Armenia - An Investigative Committee building in Yerevan where seven Dashnaktsutyun members were taken after their arrest, July 10, 2025.
Armenia - An Investigative Committee building in Yerevan where seven Dashnaktsutyun members were taken after their arrest, July 10, 2025.

Five of the seven Armenian opposition activists arrested late last week on suspicion of plotting terrorist attacks have been released without charge.

Although Armenia’s Investigative Committee implicitly claimed to have foiled such attacks, only one of the arrested young men, Andranik Chamichian, was formally charged with “preparation of terrorism.” A Yerevan court allowed the law-enforcement agency to hold the 18-year-old Chamichian and another suspect in pre-trial detention. The latter was charged with illegal arms possession, rather than terrorism, after investigators reportedly found a hand grenade in his apartment.

Since the Investigative Committee did not indict the five other suspects, it had to free them on Sunday. Like Chamichian, they are members of the Armenian Revolutionary Federation (Dashnaktsutyun), a major opposition party.

In a statement, Dashnaktsutyun portrayed their release as further proof that the arrests were part of the Armenian authorities’ ongoing crackdown on the opposition, the Armenian Apostolic Church and other critics resisting their plans to make more concessions to Azerbaijan.

“As we noted in our previous statements, the allegations of terrorism were baseless from the outset,” it said. “Carrying a clear political context and purpose, they were intended to mislead and intimidate the public.”

One of the freed men is the son of Gegham Manukian, a veteran Dashnaktsutyun figure and parliamentarian. Law-enforcement officers searched their Yerevan apartment before arresting Taron Manukian on July 10. They also confiscated the lawmaker’s mobile phone.

“They didn’t find any legally or illegally owned weapons,” Taron’s lawyer, Mkrtich Davtian, told reporters on Monday.

Several other Dashnaktsutyun members were arrested on June 25 along with Archbishop Bagrat Galstanian on charges of plotting to topple the government through “terrorist acts.” Artur Sargsian, another Dashnaktsutyun parliamentarian, was arrested and charged as part of the same criminal case on July 8. They all deny the accusations.

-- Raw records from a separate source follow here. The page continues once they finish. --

(** * Catalog ingestion scripts: a shallow embedding and its properties

    The development follows the Python scripts under
    [backend/src/data/catalogs]:

    - [test_multiformat_ingestion.py] (class [CatalogIngestionTester]):
      JSON, CSV and PDF ingestion into per-format result buckets, and the
      cross-format [dedup_map];
    - [test_extraction_time.py]: the [measure_*_extraction] functions;
    - [generate_pdf_catalogs.py]: the synthetic tables the PDF catalogs are
      generated from.

    The cache manager and the price parser are not in the scripts: modules
    [Cache] and [Price] model them from the specification.

    Python values are modelled by [pyval]; a [dict] is an association list
    that keeps insertion order; a [try]/[except] block is a computation that
    returns the state reached when the exception was raised together with
    the exception. *)

From Stdlib Require Import ZArith QArith String Ascii List Bool Lia.
From stdpp Require Import gmap strings.
Import ListNotations.

Local Open Scope string_scope.
Local Open Scope nat_scope.
Local Open Scope list_scope.
Local Set Warnings "-register-all".

(** ** Python values *)

Module Py.

(** The values [json.load], [csv.DictReader] and pdfplumber hand to the
    scripts.  A JSON number without fraction or exponent is an [int], any
    other a [float]: [PInt] carries the value of an [int], [PFloat] the exact
    value of a finite [float].  A [string] stands for a Python [str], one
    [ascii] per character. *)
Inductive pyval : Type :=
| PNone : pyval
| PBool : bool -> pyval
| PInt : Z -> pyval
| PFloat : Q -> pyval
| PStr : string -> pyval
| PList : list pyval -> pyval
| PDict : list (pyval * pyval) -> pyval.

(** The exceptions the scripts can meet.  [LoadError] stands for whatever
    [open], [json.load], [csv.DictReader] or [pdfplumber.open] raise on a
    file that cannot be read or parsed; its argument is [str(e)].  An
    [AttributeError] or a [TypeError] carries the name of the type of the
    value it was raised on. *)
Inductive exn : Type :=
| LoadError : string -> exn
| AttributeError : string -> exn
| TypeError : string -> exn.

Inductive result (A : Type) : Type :=
| Ok : A -> result A
| Raise : exn -> result A.
Arguments Ok {A} _.
Arguments Raise {A} _.

(** [bool(v)] *)
Definition truthy (v : pyval) : bool :=
  match v with
  | PNone => false
  | PBool b => b
  | PInt z => negb (Z.eqb z 0)
  | PFloat q => negb (Qeq_bool q 0)
  | PStr s => negb (String.eqb s "")
  | PList l => match l with [] => false | _ => true end
  | PDict d => match d with [] => false | _ => true end
  end.
(** The order of Python on pairs of [str]. *)
Definition pair_leb (a b : str * str) : bool :=
  match compare (fst a) (fst b) with
  | Lt => true
  | Gt => false
  | Eq => leb (snd a) (snd b)
  end.

(** [set(l)], in one of its iteration orders. *)
Definition set (l : list str) : list str := nodup eq_dec l.

(** A code point that UTF-8 encodes: at most [0x10FFFF] and no
    surrogate. *)
Definition is_surrogate (cp : N) : bool := N.leb 55296 cp && N.leb cp 57343.

Definition is_scalar (cp : N) : bool :=
  N.leb cp 1114111 && negb (is_surrogate cp).

Definition is_continuation (c : ascii) : bool :=
  N.leb 128 (N_of_ascii c) && N.ltb (N_of_ascii c) 192.

(** The six low bits of a continuation byte. *)
Definition low_bits (c : ascii) : N := N_of_ascii c - 128.

(** [b.decode()]: the strict UTF-8 decoder. Overlong forms, surrogates,
    code points above [0x10FFFF], stray continuation bytes and truncated
    sequences raise [UnicodeDecodeError]. *)
Fixpoint decode (b : string) : result str :=
  match b with
  | EmptyString => Ok []
  | String c1 r1 =>
      let b1 := N_of_ascii c1 in
      if N.ltb b1 128 then
        rest <- decode r1 ;; Ok (b1 :: rest)
      else if N.leb 194 b1 && N.ltb b1 224 then
        match r1 with
        | String c2 r2 =>
            if is_continuation c2
            then rest <- decode r2 ;;
                 Ok (((b1 - 192) * 64 + low_bits c2) :: rest)
            else Raise UnicodeDecodeError
        | _ => Raise UnicodeDecodeError
        end
      else if N.leb 224 b1 && N.ltb b1 240 then
        match r1 with
        | String c2 (String c3 r3) =>
            let cp := (b1 - 224) * 4096 + low_bits c2 * 64 + low_bits c3 in
            if is_continuation c2 && is_continuation c3
               && N.leb 2048 cp && negb (is_surrogate cp)
            then rest <- decode r3 ;; Ok (cp :: rest)
            else Raise UnicodeDecodeError
        | _ => Raise UnicodeDecodeError
        end
      else if N.leb 240 b1 && N.ltb b1 245 then
        match r1 with
        | String c2 (String c3 (String c4 r4)) =>
            let cp :=
              (b1 - 240) * 262144 + low_bits c2 * 4096
              + low_bits c3 * 64 + low_bits c4 in
            if is_continuation c2 && is_continuation c3 && is_continuation c4
               && N.leb 65536 cp && N.leb cp 1114111
            then rest <- decode r4 ;; Ok (cp :: rest)
            else Raise UnicodeDecodeError
        | _ => Raise UnicodeDecodeError
        end
      else Raise UnicodeDecodeError
  end.

Definition byte (n : N) : string := String (ascii_of_N n) EmptyString.

(** The UTF-8 form of one code point. *)
Definition encode_char (cp : N) : result string :=
  if N.ltb cp 128 then Ok (byte cp)
  else if N.ltb cp 2048 then
    Ok (byte (192 + cp / 64) ++ byte (128 + cp mod 64))%string
  else if N.ltb cp 65536 then
    if is_surrogate cp then Raise UnicodeEncodeError
    else Ok (byte (224 + cp / 4096) ++ byte (128 + (cp / 64) mod 64)
             ++ byte (128 + cp mod 64))%string
  else if N.leb cp 1114111 then
    Ok (byte (240 + cp / 262144) ++ byte (128 + (cp / 4096) mod 64)
        ++ byte (128 + (cp / 64) mod 64) ++ byte (128 + cp mod 64))%string
  else Raise UnicodeEncodeError.

(** [s.encode()]: UTF-8; a surrogate raises [UnicodeEncodeError]. *)
Fixpoint encode (s : str) : result string :=
  match s with
  | [] => Ok EmptyString
  | cp :: s' =>
      first <- encode_char cp ;;
      rest <- encode s' ;;
      Ok (first ++ rest)%string
  end.

(** Modelled on ASCII only: [s.casefold()] on text whose letters are
    ASCII, where it turns [A] to [Z] into [a] to [z]. The strategies take
    the function as a parameter; this one serves the examples. *)
Definition ascii_casefold (s : str) : str :=
  map (fun c => if N.leb 65 c && N.leb c 90 then c + 32 else c) s.

End Str.

(** ** Regular expressions: the patterns of [strategies.py] *)

Module Re.

Inductive atom : Type :=
| Lit (c : ascii)
| AnyChar.

(** A compiled pattern: a sequence of atoms, followed or not by [$]. *)
Record Pattern : Type := mkPattern { atoms : list atom; dollar : bool }.

Definition atom_of (c : ascii) : atom :=
  if Ascii.eqb c "." then AnyChar else Lit c.

Fixpoint compile_body (s : string) : list atom * bool :=
  match s with
  | EmptyString => ([], false)
  | String c rest =>
      match rest with
      | EmptyString =>
          if Ascii.eqb c "$" then ([], true) else ([atom_of c], false)
      | _ => let (a, d) := compile_body rest in (atom_of c :: a, d)
      end
  end.

(** [re.compile(s)] for sources made of an optional leading [^], literal
    characters and [.], and an optional trailing [$]. The leading [^] is
    dropped: the patterns are only used through [Pattern.match], which
    matches at the start of the string. *)
Definition compile (s : string) : Pattern :=
  let (a, d) :=
    match s with
    | String c rest => if Ascii.eqb c "^" then compile_body rest else compile_body s
    | EmptyString => compile_body s
    end in
  {| atoms := a; dollar := d |}.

Political allies of Prime Minister Nikol Pashinian seized upon the subsequent arrests of the seven men to again accuse the Armenian opposition of seeking a violent regime change. One of them, a pro-government lawmaker, went as far as to call on the government to ban Dashnaktsutyun.

The terrorism charges levelled against Chamichian stem from his possession of an electronic detonator and related items found in his home. The young activist’s lawyers again said on Monday that he kept those objects for playing “strikeball,” a sport involving simulated combat. They cannot be used for committing terrorist acts, insisted the lawyers.